Diabetes is a group of disorders characterized by high glucose levels that cause unique eye, kidney, and nerve complications and an increased risk for cardiovascular disease. A number of approaches have been used to diagnose diabetes. Some have been based on statistical approaches to defining abnormal or high glucose levels and others on the risk of complications. In populations with a low prevalence of diabetes, glucose levels are normally distributed and diabetes may be defined as glucose levels greater than the mean glucose level plus 2 SDs (Fig. 1A). In the 1950s, Stefan Fajans and Jerome Conn studied large groups of healthy lean individuals without family histories of diabetes, administered oral glucose loads, and measured glucose levels at time intervals following the glucose loads. They observed normal distributions of glucose levels 60, 90, and 120 min after the glucose load and defined abnormal glucose tolerance based on this simple approach (1). In populations with a high prevalence of diabetes, there is a bimodal distribution of glucose levels and diabetes may be defined as glucose levels greater than the antimode (Fig. 1B). Bimodal glucose distributions were first observed among Pima Indians (2), and analyses based on this finding were subsequently used by the National Diabetes Data Group (3) and the American Diabetes Association Expert Committee (4) to establish the fasting and 2-h post–glucose load glucose criteria for diabetes.
Another approach to diagnosing diabetes looks at the association between glucose level and complications and defines diabetes as glucose levels above the threshold associated with complications (Fig. 1C). The problem with this approach is that there appears to be different glycemic thresholds for different complications. When we examined the prevalence of diabetic retinopathy by decile of fasting plasma glucose and 2-h plasma glucose, we found that the fasting plasma glucose threshold associated with retinopathy was between 108 and 130 mg/dl and that the 2-h plasma glucose threshold was between 155 and 215 mg/dl, consistent with current diagnostic criteria for diabetes (5). More recently, however, the Diabetes Prevention Program Research Group reported that diabetic retinopathy was present in 7.6% of patients with impaired glucose tolerance (IGT) and 12.5% of patients within 6 to 12 months of making the transition from IGT to diabetes (6). Similarly, in a large middle-aged work force, microalbuminuria was present in 4.0% of nondiabetic individuals but in 16.1% of subjects with IGT (7). The slope of the relationship between glucose level and degree of albuminuria increased at 2-h plasma glucose levels between 121 and 166 mg/dl (7). We have previously reported that distal symmetrical peripheral polyneuropathy was present in 6.1% of Egyptian subjects with normal glucose tolerance, 10.0% of those with IGT, and 13.6% of those with newly diagnosed diabetes (8). More recently, Singleton et al. (9) looked at glucose levels in patients with “idiopathic” painful sensory neuropathy and found that 30–50% had IGT, suggesting that lesser degrees of hyperglycemia may be associated with diabetic neuropathy. Perhaps most importantly, prospective data from 22 European cohorts and nearly 30,000 patients without a history of diabetes followed for up to 11 years demonstrated that the hazard ratio for cardiovascular mortality begins to increase at 2-h plasma glucose levels between 140 and 200 mg/dl (10).
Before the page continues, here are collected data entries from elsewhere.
Lemma release_undoes_acquire process_name rows found :
  NoDup (p_process_name <$> rows) →
  truthy process_name = true →
  head (filter (named process_name) rows) = Some found →
  0 < p_vacancy found →
  released process_name (update_rows minus_one_floor process_name rows) = rows.
Proof.
  intros Hnodup Htruthy Hfound Hvac. apply list_eq. intros k.
  rewrite released_lookup, update_rows_lookup.
  destruct (rows !! k) as [p|] eqn:Hk; [|done]. simpl. f_equal.
  destruct (decide (named process_name p)) as [Hn|Hn].
  - rewrite (select_unique process_name rows k p) in Hfound by done.
    injection Hfound as <-.
    rewrite decide_True by done.
    unfold minus_one_floor. destruct (Z.ltb_spec 0 (p_vacancy p)); [|lia].
    destruct p. unfold set_vacancy. simpl. f_equal. lia.
  - rewrite decide_False; [done|]. by intros [_ ?].
Qed.

(** X9: with unique process names, deleting the employee a successful
    [add_employee] has just created gives the slot back: both tables are as
    before the two calls (only the identifier counter has moved on). *)
Theorem add_then_delete_restores
    (name email potential communication : string)
    (process_name : option string) (db db1 : DB) (message : string) :
  NoDup (p_process_name <$> processes db) →
  add_employee name email potential communication process_name db
  = (db1, Done message) →
  let result := delete_employee (employees_seq db1) db1 in
  succeeded result.2 = true
  ∧ processes result.1 = processes db
  ∧ employees result.1 = employees db.
Proof.
  intros Hnodup. rewrite add_employee_unfold. simpl.
  destruct (0 <? count_email (normalize email) db)%nat; [done|].
  destruct (truthy process_name) eqn:Htruthy.
  - unfold select_process.
    destruct (head (filter (named process_name) (processes db)))
      as [found|] eqn:Hfound; [|done].
    destruct (Z.leb_spec (p_vacancy found) 0); [done|].
    intros [= <- _]. rewrite delete_employee_unfold. simpl.
    rewrite lookup_insert_eq. simpl. split; [done|]. split.
    + by eapply release_undoes_acquire.
    + apply delete_insert_id, fresh_id.
  - intros [= <- _]. rewrite delete_employee_unfold. simpl.
    rewrite lookup_insert_eq. simpl. split; [done|]. split.
    + unfold released. by rewrite Htruthy.
    + apply delete_insert_id, fresh_id.
Qed.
Thus, if we define diabetes as hyperglycemia associated with adverse health outcomes and if we consider microvascular, neuropathic, and macrovascular complications, then the 2-h glucose threshold to define diabetes should be at the level currently used to define IGT (≥140 mg/dl). Defining diabetes at this level would have the advantage of erasing the somewhat arbitrary distinction between IGT and diabetes and would likely promote earlier lifestyle and pharmacologic interventions for glycemic management, more aggressive management of cardiovascular risk factors, and earlier surveillance for microvascular and neuropathic complications.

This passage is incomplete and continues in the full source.